Come già raccontato sul sito di Africa Rivista in occasione del 25 aprile, non sono pochi i casi di partigiani con la pelle nera che hanno fatto parte della Resistenza combattendo contro i nazifascisti un po’ in tutta Italia. Giorgio Marincola è stato uno di questi, e la sua storia è strettamente legata a quella di Roma e della sua liberazione avvenuta nel giugno del 1944. Nato in Somalia da padre italiano e madre somala nel 1923, Giorgio si trasferì giovanissimo in Italia: per un breve periodo fu ospitato in Calabria dagli zii, per raggiungere ben presto il padre e la sorella Isabella a Roma dove frequentò il regio liceo Umberto I. Una volta diplomato decise di iscriversi a medicina: il suo sogno era quello di specializzarsi in malattie tropicali per poi trasferirsi a lavorare nel suo Paese d’origine.
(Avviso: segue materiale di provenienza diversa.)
Lemma fs_shape_graft :
  node ≠ 0 → node ∉ Y → k_owns h (list_to_set (node :: all_nodes t D) ∪ Y) →
  rd (root_inode st) (inodes st) (slot_of l ab) = Some (i_peer z) → i_child z = 0 →
  fs_shape st' (tgraft t x xs node) D Y.
Proof using Hsh Hs Hn.
  intros Hn0 HnY Hown Hq Hchild. destruct (sh_hangs _ _ _ _ Hsh) as [Hh Hnd].
  assert (Hnt : node ∉ nodes t) by (intros ?; apply Hn; unfold all_nodes; in_list).
  destruct (graft_hangs _ _ _ _ _ _ _ _ _ _ _ node z Hh Hn0 Hnt Hnd Hs Hchild Hq) as (v & Hv & Hr).
  injection Hv as <-. constructor; cbn [inodes root_inode fs_heap st'].
  - exact Hr.
  - eapply removed_frame; [apply updates_wr| |by eapply sh_removed]; [by intros ?%graft_slot|].
    intros b Hb. split; [intros ->%list_elem_of_singleton; apply Hn; unfold all_nodes; in_list|].
    intros ?%graft_slot. by eapply sh_apart.
  - rewrite graft_all_nodes. apply NoDup_cons. split; [done|by eapply sh_nodup].
  - intros a. rewrite graft_all_nodes, elem_of_cons.
    destruct (decide (a = node)) as [->|Ha]; [rewrite graft_new; naive_solver|].
    rewrite (meta_is_some _ _ _ (graft_meta a Ha)), (sh_dom _ _ _ _ Hsh). tauto.
  - by eapply graft_ordered, sh_ordered.
  - by rewrite graft_all_nodes.
  - intros a. rewrite graft_all_nodes. intros [->|Ha]%elem_of_cons; [done|]. by eapply sh_other.
Qed.

Lemma fs_inv_graft R : fs_inv st t D R Y → fs_shape st' (tgraft t x xs node) D Y →
  i_crefs z = 0 → i_flags z = 0 → fs_inv st' (tgraft t x xs node) D R Y.
Proof using Hsh Hs Hn.
  intros Hi Hsh' Hcrefs Hflags. constructor; [exact Hsh'|..]; cbn [inodes st'].
  - intros a x' Ea. destruct (decide (a = node)) as [->|Ha].
    + rewrite graft_new in Ea. injection Ea as <-. rewrite Hcrefs. symmetry. by eapply fi_norefs.
    + destruct (meta_some _ _ _ _ (graft_meta a Ha) Ea) as (x0 & Ex & E). rewrite (meta_crefs _ _ E). by eapply fi_refs.
  - eapply fi_range, Hi.
  - intros a. rewrite graft_all_nodes, not_elem_of_cons. intros [_ Ha]. by eapply fi_norefs.
  - intros a x' Ea. destruct (decide (a = node)) as [->|Ha].
    + rewrite graft_new in Ea. injection Ea as <-. unfold deleted. rewrite Hflags. cbn. symmetry.
      apply bool_decide_eq_false. by intros ?%(tops_all t).
    + destruct (meta_some _ _ _ _ (graft_meta a Ha) Ea) as (x0 & Ex & E). rewrite (meta_deleted _ _ E). by eapply fi_flags.
  - eapply fi_held, Hi.
Qed.
End Graft.

(** ** inode_reserve *)

(** One node for the next name of the path, when there is memory. *)
Lemma reserve_step st t D R Y x xs l ab name :
  fs_inv st t D R Y → short name →
  tsearch (mount_at (inodes st)) t 0 0 x xs = (0, l, ab, path_names name) →
  inode_alloc name st = Some (0, st) ∨
  ∃ node st1 st2, inode_alloc name st = Some (node, st1) ∧ node ≠ 0 ∧ node ∉ all_nodes t D ∧
    inode_insert node l ab st1 = Some st2 ∧ fs_inv st2 (tgraft t x xs node) D R Y ∧
    fs_sem st2 = fs_sem st ∧ (∀ b, b ≠ node → meta_at (inodes st2) b = meta_at (inodes st) b) ∧
    ∃ z, inodes st2 !! node = Some z ∧ data z = (0, 0, 0, 0) ∧ i_child z = 0.
Proof.
  intros Hi Hs Ht. pose proof (fi_shape _ _ _ _ _ Hi) as Hsh.
  destruct (inode_alloc_run _ _ _ _ _ Hsh Hs) as [E|(node & h & E & H0 & Hn & HY & Ho)];
    [by left|right].
  pose proof (sh_nonnull _ _ _ _ Hsh) as H0t.
  assert (Hsl : ∀ b, b ∈ slot_addr (slot_of l ab) → b ∈ nodes t) by (intros b; by eapply root_slot).
  assert (Hns : node ∉ slot_addr (slot_of l ab)).
  { intros ?%Hsl. apply Hn. unfold all_nodes. in_list. }
  assert (Hq : ∃ q, rd (root_inode st) (inodes st) (slot_of l ab) = Some q).
  { destruct (slot_of l ab) as [|b|b]; [by eexists|..]; cbn [rd];
      (destruct (irep_lookup _ _ _ b (sh_tree _ _ _ _ Hsh)) as [y ->]; [apply Hsl, list_elem_of_here|by eexists]). }
  destruct Hq as [q Hq]. rewrite path_names_step in Ht.
  pose proof (inode_insert_run node l ab (with_inodes (<[node := new_inode name]> (inodes st)) (with_heap h st))
                (new_inode name) q) as Ein.
  eexists node, _, _. split; [exact E|]. split; [done|]. split; [done|].
  split; [apply Ein; cbn; [apply lookup_insert_eq|done|by rewrite rd_insert]|]. split_and!; [|done|..].
  - cbn. rewrite insert_insert_eq.
    change (inode_namecpy name) with (i_name (with_peer q (new_inode name))) in Ht.
    eapply fs_inv_graft; [exact Hsh|exact Hn|exact Ht|exact Hi| |done|done].
    by apply (fs_shape_graft _ _ _ _ _ _ _ _ _ _ _ _ Hsh Hn Ht).
  - intros b Hb. cbn. rewrite insert_insert_eq, meta_wr. unfold meta_at. by rewrite lookup_insert_ne.
  - exists (with_peer q (new_inode name)). split; [|done].
    cbn. rewrite insert_insert_eq, wr_map_lookup by done. apply lookup_insert_eq.
Qed.

(** What the loop that creates the nodes of a path does. *)
Record reserved st t D R Y cs (ret node : Z) st' t' : Prop := {
  rs_inv : fs_inv st' t' D R Y;
  rs_sem : fs_sem st' = fs_sem st;
  rs_extends : extends t t' cs;
  rs_meta b : b ∈ all_nodes t D → meta_at (inodes st') b = meta_at (inodes st) b;
  rs_new b z : b ∉ all_nodes t D → inodes st' !! b = Some z → data z = (0, 0, 0, 0);
  rs_result : (ret = 0 ∧ find t' cs = Some node ∧ node ∉ all_nodes t D ∧
               ∃ z, inodes st' !! node = Some z ∧ data z = (0, 0, 0, 0) ∧ i_child z = 0) ∨
              (ret = - ENOMEM ∧ node = 0 ∧ find t' cs = None) }.

Lemma reserve_loop_run fuel st t D R Y x xs l ab name :
  (String.length name < fuel)%nat → fs_inv st t D R Y → short name →
  tsearch (mount_at (inodes st)) t 0 0 x xs = (0, l, ab, path_names name) →
  ∃ ret node st' t', reserve_loop fuel name l ab st = Some (ret, node, st') ∧
    reserved st t D R Y (x :: xs) ret node st' t'.
Proof.
  revert st t l ab name. induction fuel as [|fuel IH]; intros st t l ab name Hf Hi Hs Ht; [lia|].
  pose proof (fi_shape _ _ _ _ _ Hi) as Hsh.
  pose proof (sh_nonnull _ _ _ _ Hsh) as H0t. pose proof (sh_ordered _ _ _ _ Hsh) as Ho.
  pose proof (tsearch_none _ _ _ _ _ _ _ _ _ Ho H0t Ht) as Hnone.
  cbn [reserve_loop]. rewrite at_end_components.
  destruct (reserve_step _ _ _ _ _ _ _ _ _ _ Hi Hs Ht) as [->|Hstep].
  { exists (- ENOMEM), 0, st, t. split; [by case_bool_decide|].
    constructor; [done|done|apply extends_refl|done| |by right].
    intros b z Hb Hz. exfalso. apply Hb, (sh_dom _ _ _ _ Hsh). by exists z. }
  destruct Hstep as (node & st1 & st2 & -> & Hn0 & Hn & E2 & Hi2 & Hsem & Hmeta & z & Hz & Hd & Hc).
  cbn [mbind option_bind]. rewrite (proj2 (Z.eqb_neq node 0)) by done. cbn [negb].
  rewrite E2. cbn [mbind option_bind]. rewrite path_names_step in Ht.
  pose proof (graft_all_nodes _ _ _ _ _ _ _ _ _ node (new_inode name) Hsh Ht) as Hp.
  assert (Hnt : node ∉ nodes t) by (intros ?; apply Hn; unfold all_nodes; in_list).
  assert (Hold : ∀ b, b ∈ all_nodes t D → meta_at (inodes st2) b = meta_at (inodes st) b).
  { intros b Hb. apply Hmeta. by intros ->. }
  pose proof (graft_extends _ _ _ _ _ _ _ _ _ _ node Ho H0t Hnt Ht) as Hext.
  destruct (components (inode_nextname name)) as [|y ys] eqn:Ec.
  - rewrite bool_decide_true by done. exists 0, node, st2, (tgraft t x xs node). split; [done|].
    constructor; [done|done|done|done| |].
    { intros b zb Hb Hzb. destruct (decide (b = node)) as [->|Hne]; [congruence|].
      exfalso. assert (Hin : is_Some (inodes st2 !! b)) by by exists zb.
      apply (sh_dom _ _ _ _ (fi_shape _ _ _ _ _ Hi2)) in Hin. rewrite Hp in Hin. in_list. }
    left. split_and!; [done| |done|by exists z].
    destruct (graft_find _ _ _ _ _ _ _ _ _ _ node Ho H0t Ht) as (pre & E & _ & Hfind).
    rewrite E, Hfind. by apply decide_True.
  - rewrite bool_decide_false by done. cbn [negb].
    assert (Hne : inode_nextname name ≠ EmptyString) by (intros E; by rewrite E in Ec).
    pose proof (nextname_length name) as Hlen.
    assert (Hlt : (String.length (inode_nextname name) < String.length name)%nat).
    { apply nextname_shorter. intros ->. done. }
    rewrite components_path in Ec by done.
    destruct (IH st2 (tgraft t x xs node) 0 node (inode_nextname name)) as (ret & nd & st' & t' & E & Hr);
      [lia|done|unfold short in *; lia| |].
    { rewrite Ec. refine (graft_search (mount_at (inodes st)) _ t 0 0 x xs l ab (inode_namecpy name) (y :: ys)
                            node H0t Hn0 _ _ Ht).
      - unfold mount_at. rewrite Hz. unfold INODE_IS_MOUNTPT. by injection Hd as _ -> _ _.
      - intros b Hb. apply mount_meta, Hold. unfold all_nodes. in_list. }
    exists ret, nd, st', t'. split; [done|]. destruct Hr as [R1 R2 R3 R4 Rn R5].
    constructor; [done|congruence| | | |].
    + eapply extends_trans; [|exact Hext|exact R3]. intros b Hb.
      rewrite (graft_nodes _ _ _ _ _ _ _ _ _ _ H0t Ht). in_list.
    + intros b Hb. rewrite R4 by (rewrite Hp; in_list). by apply Hold.
    + intros b zb Hb Hzb. destruct (decide (b = node)) as [->|Hbn].
      * assert (Hnn : node ∈ all_nodes (tgraft t x xs node) D) by (rewrite Hp; in_list).
        destruct (meta_some _ _ _ _ (R4 _ Hnn) Hzb) as (z' & Hz' & E'). rewrite Hz in Hz'. injection Hz' as <-.
        injection E'. intros. unfold data in *. congruence.
      * apply (Rn b); [|done]. rewrite Hp. in_list.
    + destruct R5 as [(-> & Hfd & Hnn & Hzz)|R5]; [left|by right]. split_and!; try done.
      rewrite Hp in Hnn. intros ?. apply Hnn. in_list.
Qed.
End Ops.

(** Removing inodes: unlinking, marking as deleted, freeing; and counting
    references. *)

Section Drop.
Context {A : Type} {HA : Kmalloc A} {HL : KmallocLaws A}.
Implicit Types st : fsst A.

(** ** inode_unlink *)

Lemma inode_unlink_run node l ab st z v : inodes st !! node = Some z →
  rd (root_inode st) (inodes st) (slot_of l ab) = Some v → node ∉ slot_addr (slot_of l ab) →
  inode_unlink node l ab st =
    Some (mk_fs (fs_sem st) (wr_root (slot_of l ab) (i_peer z) (root_inode st))
            (unlinked (slot_of l ab) node z (inodes st)) (fs_heap st)).
Proof.
  intros Hz Hv Hns. unfold inode_unlink, inode_at. rewrite Hz. cbn [mbind option_bind].
  assert (Hlast : ∀ st', inodes st' !! node = Some z →
    set_inode node (with_peer 0) st' = Some (with_inodes (<[node := with_peer 0 z]> (inodes st')) st')).
  { intros st' E. unfold set_inode, inode_at. by rewrite E. }
  unfold slot_of in *.
  destruct (negb (l =? 0)) eqn:El; [|destruct (negb (ab =? 0)) eqn:Eab]; cbn [rd slot_addr] in *.
  - apply not_elem_of_cons in Hns as [Hne _]. apply fmap_Some in Hv as (y & Hy & _).
    rewrite (set_inode_run _ _ _ _ Hy). cbn [mbind option_bind]. apply Hlast. cbn.
    by rewrite lookup_alter_ne.
  - apply not_elem_of_cons in Hns as [Hne _]. apply fmap_Some in Hv as (y & Hy & _).
    rewrite (set_inode_run _ _ _ _ Hy). cbn [mbind option_bind]. apply Hlast. cbn.
    by rewrite lookup_alter_ne.
  - cbn [mbind option_bind]. by apply Hlast.
Qed.

Section Unlink.
Context (st : fsst A) (t : itree) (D : list itree) (Y : gset Z).
Context (x : string) (xs : list string) (r l ab : Z) (rest : list string) (z : inode).
Hypothesis Hsh : fs_shape st t D Y.
Hypothesis Hs : tsearch (mount_at (inodes st)) t 0 0 x xs = (r, l, ab, rest).
Hypothesis Hr : r ≠ 0.
Hypothesis Hz : inodes st !! r = Some z.

Let mnt := mount_at (inodes st).
Let st' := mk_fs (fs_sem st) (wr_root (slot_of l ab) (i_peer z) (root_inode st))
             (unlinked (slot_of l ab) r z (inodes st)) (fs_heap st).

(** The removed tree. *)
Let d := INode r (i_name z) (tsub mnt t x xs) ILeaf.

Lemma unlink_slot : r ∉ slot_addr (slot_of l ab).
Proof using Hsh Hs Hr.
  eapply tsearch_slot_ne; [by eapply sh_nonnull| |exact Hs|exact Hr].
  by destruct (sh_hangs _ _ _ _ Hsh).
Qed.

Lemma unlink_nodes : all_nodes (tprune mnt t x xs) (d :: D) ≡ₚ all_nodes t D.
Proof using Hsh Hs Hr.
  unfold all_nodes. rewrite (prune_nodes _ _ _ _ _ _ _ _ _ _ (sh_nonnull _ _ _ _ Hsh) Hs Hr).
  fold mnt. cbn. rewrite app_nil_r. solve_Permutation.
Qed.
Tuttavia, con l’occupazione nazista di Roma, tutti i suoi sogni vennero infranti: decise dunque di entrare nelle brigate partigiane romane legate al Partito D’Azione, partito al
quale si era avvicinato grazie al suo professore di liceo Pilo Albertelli che sarà una delle vittime dell’eccidio delle Fosse Ardeatine. Dopo la liberazione di Roma, Giorgio decise di continuare la lotta, e si arruolò nella Special Force degli alleati con la quale venne paracadutato a Biella dove compì diverse azioni di sabotaggio. Il 17 gennaio del 1945 venne catturato dai tedeschi e incarcerato a Villa Schneider, sempre a Biella, dove diede prova ancora una volta di immenso coraggio. Costretto a leggere in radio un proclama contro la Resistenza, pronunciò queste parole, prima di essere interrotto e picchiato brutalmente: «Sento la patria come una cultura e un sentimento di libertà, non come un colore qualsiasi sulla carta geografica. La patria non è identificabile con dittature simili a quella fascista. Patria significa libertà e giustizia per i
popoli del mondo. Per questo combatto gli oppressori». Deportato verso la Germania, venne liberato mentre era nel campo di Gries (BZ), decise ancora una volta di proseguire. Girava la voce che nelle valli trentine ancora i tedeschi mettessero in atto azioni di rappresaglia durante la loro fuga, e dunque Giorgio non esitò a recarsi in Val di Fiemme per combattere ancora. Fu qui che fu ucciso, in quella che viene ricordata come l’ultima strage nazista in Italia, a Stramentizzo, un piccolo centro abitato nei pressi di Cavalese (TN). Per approfondire la sua storia, rimandiamo al libro Razza partigiana. Storia di Giorgio Marincola (1923-1945), di Carlo Costa e Lorenzo Teodonio.